-------- Available records --------

(* ===== verification/ExecLoad.v ===== *)
(** Loading the segments of a program (exec.c, [loaduvm] of vm.c) against a
    reference loader on the bytes of the file, and [exec] as a whole. *)
From S2P Require Import Prelude Kmonad Wp Kstate Spinlock Sleep Str Kalloc Disk Log Blocks FsEx Balloc Inode Dinode Icache FileData Dir Namex Pipe Vm VmLaws VmFree VmCopy VmGrow BioRun Image File Proc Fork Syscall Exec ExecLaws.

Section Load.
Context {B : Type} {BB : Blocks B} {BL : BlockLaws B} {BW : BlockWakes B} {BT : Trans B} {DV : Devsw B}.
Context (kend kdata : Z).
Hypothesis Hkend : KERNBASE < kend.
Variables (P : Z → Z → Prop) (dev : Z) (sb : superblock) (V : Z → Z → list Z) (X : gset nat) (Hd : gmap nat (Z * Z)).
Notation image := (image kend).
Notation since k := (bl_inv (BlockLaws := since_laws k) P V X Hd).
Implicit Types (s : sys B) (b : B) (m : kmem) (me : mem) (l : list Z) (c : Z → Z) (ip : inode).

(** ** The reference loader *)

(** [n] bytes of the file at [off], if it has them. *)
Definition file_at_off ip (off n : Z) : option (list Z) :=
  if off + n <=? i_size ip then Some (file_bytes dev V ip off n) else None.

(** The size and the bytes of the image after the program headers at [off]. *)
Fixpoint load_ref ip (off : Z) (n : nat) (sz : Z) c : option (Z * (Z → Z)) :=
  match n with
  | O => Some (sz, c)
  | S n =>
      match file_at_off ip (u32 off) PHSIZE with
      | None => None
      | Some ph =>
          if negb (ph_type ph =? ELF_PROG_LOAD) then load_ref ip (i32 (off + PHSIZE)) n sz c else
          if ph_memsz ph <? ph_filesz ph then None else
          let sz := Z.max sz (ph_vaddr ph + ph_memsz ph) in
          if sz =? 0 then None else
          if (ph_filesz ph =? 0) || (ph_off ph + ph_filesz ph <=? i_size ip)
          then load_ref ip (i32 (off + PHSIZE)) n sz (over (ph_vaddr ph) (file_bytes dev V ip (ph_off ph) (ph_filesz ph)) c)
          else None
      end
  end.

(** Segments begin at page boundaries and end below [top]. *)
Fixpoint headers_ok ip (top off : Z) (n : nat) : Prop :=
  match n with
  | O => True
  | S n =>
      match file_at_off ip (u32 off) PHSIZE with
      | None => True
      | Some ph =>
          (ph_type ph = ELF_PROG_LOAD → ph_vaddr ph mod PGSIZE = 0 ∧ ph_vaddr ph + ph_memsz ph ≤ top) ∧
          headers_ok ip top (i32 (off + PHSIZE)) n
      end
  end.

(** ** States during the load *)

(** [s] with other blocks, inode cache and memory. *)
Definition at_fs s b (ino : list inode) m : sys B :=
  Sys (Fs b ino) (km_use_lock m) (km_freelist m) (km_mem m) (sy_pipes s) (sy_file s) (sy_ticks s)
    (sy_nextpid s) (sy_initproc s) (sy_first s).

Lemma at_fs_self s : at_fs s (fs_bl (sy_fs s)) (fs_inode (sy_fs s)) (lget sys_km s) = s.
Proof. by destruct s as [[b i] ? ? ? ? ? ? ? ? ?]. Qed.
Lemma at_fsz {A} (f : M (fs B) A) Q s b ino m :
  wp f (λ a t, Q a (at_fs s (fs_bl t) (fs_inode t) m)) (Fs b ino) → wp (fsz f) Q (at_fs s b ino m).
Proof. intros Hw. apply wp_zoom. eapply wp_mono; [exact Hw|]. by intros a [b' i']. Qed.
Lemma at_km {A} (f : M kmem A) Q s b ino m :
  wp f (λ a m', km_k m' = kof b ∧ Q a (at_fs s b ino m')) (set_km_k (kof b) m) → wp (kmz f) Q (at_fs s b ino m).
Proof.
  intros Hw. apply wp_zoom. change (lget sys_km (at_fs s b ino m)) with (set_km_k (kof b) m).
  eapply wp_mono; [exact Hw|]. intros a m' [Hk HQ]. cbn. rewrite Hk. unfold kof. rewrite lset_lget. exact HQ.
Qed.
Lemma set_k_same m : set_km_k (km_k m) m = m.
Proof. by destruct m. Qed.

(** The kernel may take the lock of the page allocator. *)
Definition km_free k0 : Prop := kst_ok k0 ∧ is_free LKmem k0.
Lemma km_free_waked k0 k : km_free k0 → waked k0 k → km_free k.
Proof. intros [H1 H2] [cs ->]. split; [by apply wakes_ok|by apply wakes_free]. Qed.

(** Loading: the image is [c] below [n], and the inode is entry [i]. *)
Record loading (k0 : kst) (me : mem) (l0 u : list Z) (d n : Z) c (i : nat) ip b (ino : list inode) m l : Prop := {
  lo_fs : since k0 b;
  lo_k : km_free k0;
  lo_ino : ino !! i = Some ip;
  lo_img : image (kof b) me l0 u d n (λ _, true) c (set_km_k (kof b) m) l
}.

(** The file is one that [readi] can read. *)
Record prog_ok ip : Prop := {
  po_geom : fs_geom P V dev sb;
  po_file : file_ok P dev sb V ip;
  po_mapped : mapped dev V ip;
  po_type : i_type ip ≠ T_DEV;
  po_bytes : ∀ k, 0 ≤ k < i_size ip → is_byte (file_byte dev V ip k)
}.

Lemma prog_bytes ip off n : prog_ok ip → 0 ≤ off → off + n ≤ i_size ip → is_bytes (file_bytes dev V ip off n).
Proof.
  intros Hpo Hoff Hn. apply Forall_forall. intros x Hx. apply list_elem_of_fmap in Hx as (j&->&Hj%elem_of_seq).
  apply (po_bytes _ Hpo). lia.
Qed.
Lemma u32_field (o : nat) (bs : list Z) : is_bytes bs → 0 ≤ get_u32 o bs < 4294967296.
Proof.
  intros Hb. unfold get_u32, slice. assert (Hs : is_bytes (take 4 (drop o bs))) by (by apply Forall_take, Forall_drop).
  pose proof (le_decode_range _ Hs) as Hr. rewrite length_take in Hr.
  assert (256 ^ Z.of_nat (4 `min` length (drop o bs)) ≤ 256 ^ 4) by (apply Z.pow_le_mono_r; lia). lia.
Qed.

Lemma load_readi k0 me l0 u d n c i ip b ino m l s off cnt (Q : Z * list Z → sys B → Prop) :
  loading k0 me l0 u d n c i ip b ino m l → prog_ok ip → 0 ≤ off < 4294967296 → 0 ≤ cnt < 2147483648 →
  (∀ b' r bs, loading k0 me l0 u d n c i ip b' ino m l → u32 r ≠ cnt → (Z.of_nat (length bs) ≤ cnt) →
     file_at_off ip off cnt = None → Q (r, bs) (at_fs s b' ino m)) →
  (∀ b', loading k0 me l0 u d n c i ip b' ino m l → file_at_off ip off cnt = Some (file_bytes dev V ip off cnt) →
     Q (cnt, file_bytes dev V ip off cnt) (at_fs s b' ino m)) →
  wp (fsz (readi i off cnt)) Q (at_fs s b ino m).
Proof.
  intros [L1 L2 L3 L4] [F1 F2 F3 F4 _] Hoff Hcnt HN HS. apply at_fsz.
  pose proof (mp_size _ _ _ F3) as Hsz. change (MAXFILE * BSIZE) with 71680 in Hsz.
  eapply wp_mono; [eapply (readi_wp (BL := since_laws k0) P dev sb V X Hd b ino i ip off cnt); (done || lia)|].
  intros r [b' ino'] (Hi&Hb&->). cbn [fs_inode fs_bl] in *. subst ino'.
  assert (Hk : kof b' = kof b' ∧ km_free (kof b')) by (split; [done|]; eapply km_free_waked; [exact L2|apply Hb]).
  assert (L' : loading k0 me l0 u d n c i ip b' ino m l).
  { split; try done. destruct Hk as [_ [K1 K2]]. exact (image_k kend _ _ _ _ _ _ _ _ _ _ _ K1 K2 L4). }
  unfold file_at_off in *. destruct (Z.ltb_spec (i_size ip) off) as [H1|H1]; cbn [orb].
  { rewrite (proj2 (Z.leb_gt _ _)) in HN by lia. apply HN; [done| |cbn; lia|done]. change (u32 (-1)) with 4294967295. lia. }
  destruct (Z.leb_spec 4294967296 (off + cnt)) as [H2|H2]; [lia|]. cbn zeta.
  destruct (Z.leb_spec (off + cnt) (i_size ip)) as [H3|H3].
  - replace (Z.min cnt (i_size ip - off)) with cnt by lia. by apply HS.
  - apply HN; [done| |rewrite length_file_bytes; lia|done]. rewrite u32_small by lia. lia.
Qed.

(** ** [loaduvm] *)

(** The kernel looks at memory. *)
Lemma at_km_look {A} (f : M kmem A) Q s b ino m a : f (set_km_k (kof b) m) = Ok a (set_km_k (kof b) m) →
  Q a (at_fs s b ino m) → wp (kmz f) Q (at_fs s b ino m).
Proof. intros E HQ. apply at_km. eapply wp_run; [exact E|]. done. Qed.

Lemma load_poke k0 me l0 u d n c i ip b ino m l s a e bs (Q : unit → sys B → Prop) :
  loading k0 me l0 u d n c i ip b ino m l → 0 ≤ a < n → a mod PGSIZE = 0 → mmu_pte (km_mem m) d a = Some e →
  Z.of_nat (length bs) ≤ PGSIZE →
  (∀ m', loading k0 me l0 u d n (over a bs c) i ip b ino m' l → Q tt (at_fs s b ino m')) →
  wp (kmz (kstore (p2v (PTE_ADDR e)) bs)) Q (at_fs s b ino m).
Proof.
  intros [L1 L2 L3 L4] Ha Hal He Hlen HQ. apply at_km.
  assert (Hp := image_poke kend _ _ _ _ _ _ _ _ _ _ a e 0 bs L4 Ha Hal He ltac:(lia) ltac:(lia)).
  unfold upage in Hp. rewrite !Z.add_0_r in Hp. eapply wp_mono; [exact Hp|]. intros [] m' [I _].
  assert (Hk : km_k m' = kof b) by apply (im_child _ _ _ _ _ _ _ _ _ _ _ I). split; [done|]. apply HQ. split; try done.
  by rewrite <- Hk, set_k_same, Hk.
Qed.

Lemma loaduvm_step_wp k0 me l0 u d n c i ip b ino m l s addr off sz k (Q : Z + Z → sys B → Prop) :
  loading k0 me l0 u d n c i ip b ino m l → prog_ok ip → addr mod PGSIZE = 0 → 0 ≤ addr → addr + sz ≤ n → 0 ≤ off < 4294967296 →
  (k = 0 ∨ off + k ≤ i_size ip) → k mod PGSIZE = 0 → 0 ≤ k < sz →
  let cnt := Z.min (sz - k) PGSIZE in
  (∀ b' m' c', loading k0 me l0 u d n c' i ip b' ino m' l → i_size ip < off + k + cnt → Q (inr (-1)) (at_fs s b' ino m')) →
  (∀ b' m', loading k0 me l0 u d n (over (addr + k) (file_bytes dev V ip (off + k) cnt) c) i ip b' ino m' l → off + k + cnt ≤ i_size ip →
     Q (inl (k + PGSIZE)) (at_fs s b' ino m')) →
  wp (loaduvm_step d addr i off sz k) Q (at_fs s b ino m).
Proof.
  intros L Hpo Hal Ha Hn Hoff Hk Hkal Hkr cnt HN HS. unfold loaduvm_step. rewrite (proj2 (Z.ltb_lt k sz)) by lia.
  pose proof (lo_img _ _ _ _ _ _ _ _ _ _ _ _ _ L) as I. destruct (im_size _ _ _ _ _ _ _ _ _ _ _ I) as [_ Hkb]. unfold KERNBASE in Hkb.
  pose proof (mp_size _ _ _ (po_mapped _ Hpo)) as Hsz. change (MAXFILE * BSIZE) with 71680 in Hsz.
  destruct (im_see _ _ _ _ _ _ _ _ _ _ _ I (addr + k) ltac:(lia)) as (e&E1&_&_&_). change (km_mem (set_km_k (kof b) m)) with (km_mem m) in E1.
  destruct (mmu_some _ _ _ _ E1) as (Hp&Hl&_). rewrite (u32_small (addr + k)) by lia.
  apply wp_bind. eapply at_km_look; [apply walk_run|]. change (km_mem (set_km_k (kof b) m)) with (km_mem m). rewrite Hp.
  rewrite (proj2 (Z.eqb_neq _ 0)) by (eapply (tab_slot kend); [apply (im_space _ _ _ _ _ _ _ _ _ _ _ I)|apply PDX_range|done|apply PTX_range]).
  apply wp_bind. eapply at_km_look; [reflexivity|]. change (km_mem (set_km_k (kof b) m)) with (km_mem m). rewrite Hl.
  replace (if sz - k <? PGSIZE then sz - k else PGSIZE) with cnt by (unfold cnt; destruct (Z.ltb_spec (sz - k) PGSIZE); lia).
  assert (Hcnt : 0 < cnt ≤ PGSIZE) by (unfold cnt, PGSIZE; lia).
  assert (Hak : (addr + k) mod PGSIZE = 0) by (rewrite Zplus_mod, Hal, Hkal; done).
  rewrite (u32_small (off + k)) by (unfold PGSIZE in *; lia).
  apply wp_bind. eapply load_readi; [exact L|exact Hpo|lia|unfold PGSIZE in *; lia|..].
  - intros b' r bs L' Hr Hlb Hnone. apply wp_bind.
    eapply (load_poke _ _ _ _ _ _ _ _ _ _ _ _ _ _ (addr + k) e bs); [exact L'|lia|done|exact E1|lia|].
    intros m' L2. rewrite (proj2 (Z.eqb_neq _ _)) by done. cbn [negb]. apply wp_ret. eapply HN; [exact L2|].
    unfold file_at_off in Hnone. destruct (Z.leb_spec (off + k + cnt) (i_size ip)); [done|lia].
  - intros b' L' Hsome. apply wp_bind.
    eapply (load_poke _ _ _ _ _ _ _ _ _ _ _ _ _ _ (addr + k) e); [exact L'|lia|done|exact E1|rewrite length_file_bytes; lia|].
    intros m' L2. rewrite u32_small, Z.eqb_refl by (unfold PGSIZE in *; lia). cbn [negb]. apply wp_ret.
    rewrite u32_small by (unfold PGSIZE in *; lia). apply HS; [done|].
    unfold file_at_off in Hsome. by destruct (Z.leb_spec (off + k + cnt) (i_size ip)).
Qed.

Lemma loading_ext k0 me l0 u d n c c' i ip b ino m l : (∀ x, 0 ≤ x < n → c' x = c x) →
  loading k0 me l0 u d n c i ip b ino m l → loading k0 me l0 u d n c' i ip b ino m l.
Proof. intros He [L1 L2 L3 L4]. split; try done. eapply image_ext; [|exact L4]. intros x Hx. split; [done|by apply He]. Qed.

--------

### Description of the task
Here the job is to set down exactly the lines of the material above that fall between the one with "intros [L1 L2 L3 L4] Ha" and the one with "apply wp_bind. eapply at_km_look; [reflexivity|].", inclusive, and nothing beyond them.

### Task solution
  intros [L1 L2 L3 L4] Ha Hal He Hlen HQ. apply at_km.
  assert (Hp := image_poke kend _ _ _ _ _ _ _ _ _ _ a e 0 bs L4 Ha Hal He ltac:(lia) ltac:(lia)).
  unfold upage in Hp. rewrite !Z.add_0_r in Hp. eapply wp_mono; [exact Hp|]. intros [] m' [I _].
  assert (Hk : km_k m' = kof b) by apply (im_child _ _ _ _ _ _ _ _ _ _ _ I). split; [done|]. apply HQ. split; try done.
  by rewrite <- Hk, set_k_same, Hk.
Qed.

Lemma loaduvm_step_wp k0 me l0 u d n c i ip b ino m l s addr off sz k (Q : Z + Z → sys B → Prop) :
  loading k0 me l0 u d n c i ip b ino m l → prog_ok ip → addr mod PGSIZE = 0 → 0 ≤ addr → addr + sz ≤ n → 0 ≤ off < 4294967296 →
  (k = 0 ∨ off + k ≤ i_size ip) → k mod PGSIZE = 0 → 0 ≤ k < sz →
  let cnt := Z.min (sz - k) PGSIZE in
  (∀ b' m' c', loading k0 me l0 u d n c' i ip b' ino m' l → i_size ip < off + k + cnt → Q (inr (-1)) (at_fs s b' ino m')) →
  (∀ b' m', loading k0 me l0 u d n (over (addr + k) (file_bytes dev V ip (off + k) cnt) c) i ip b' ino m' l → off + k + cnt ≤ i_size ip →
     Q (inl (k + PGSIZE)) (at_fs s b' ino m')) →
  wp (loaduvm_step d addr i off sz k) Q (at_fs s b ino m).
Proof.
  intros L Hpo Hal Ha Hn Hoff Hk Hkal Hkr cnt HN HS. unfold loaduvm_step. rewrite (proj2 (Z.ltb_lt k sz)) by lia.
  pose proof (lo_img _ _ _ _ _ _ _ _ _ _ _ _ _ L) as I. destruct (im_size _ _ _ _ _ _ _ _ _ _ _ I) as [_ Hkb]. unfold KERNBASE in Hkb.
  pose proof (mp_size _ _ _ (po_mapped _ Hpo)) as Hsz. change (MAXFILE * BSIZE) with 71680 in Hsz.
  destruct (im_see _ _ _ _ _ _ _ _ _ _ _ I (addr + k) ltac:(lia)) as (e&E1&_&_&_). change (km_mem (set_km_k (kof b) m)) with (km_mem m) in E1.
  destruct (mmu_some _ _ _ _ E1) as (Hp&Hl&_). rewrite (u32_small (addr + k)) by lia.
  apply wp_bind. eapply at_km_look; [apply walk_run|]. change (km_mem (set_km_k (kof b) m)) with (km_mem m). rewrite Hp.
  rewrite (proj2 (Z.eqb_neq _ 0)) by (eapply (tab_slot kend); [apply (im_space _ _ _ _ _ _ _ _ _ _ _ I)|apply PDX_range|done|apply PTX_range]).
  apply wp_bind. eapply at_km_look; [reflexivity|]. change (km_mem (set_km_k (kof b) m)) with (km_mem m). rewrite Hl.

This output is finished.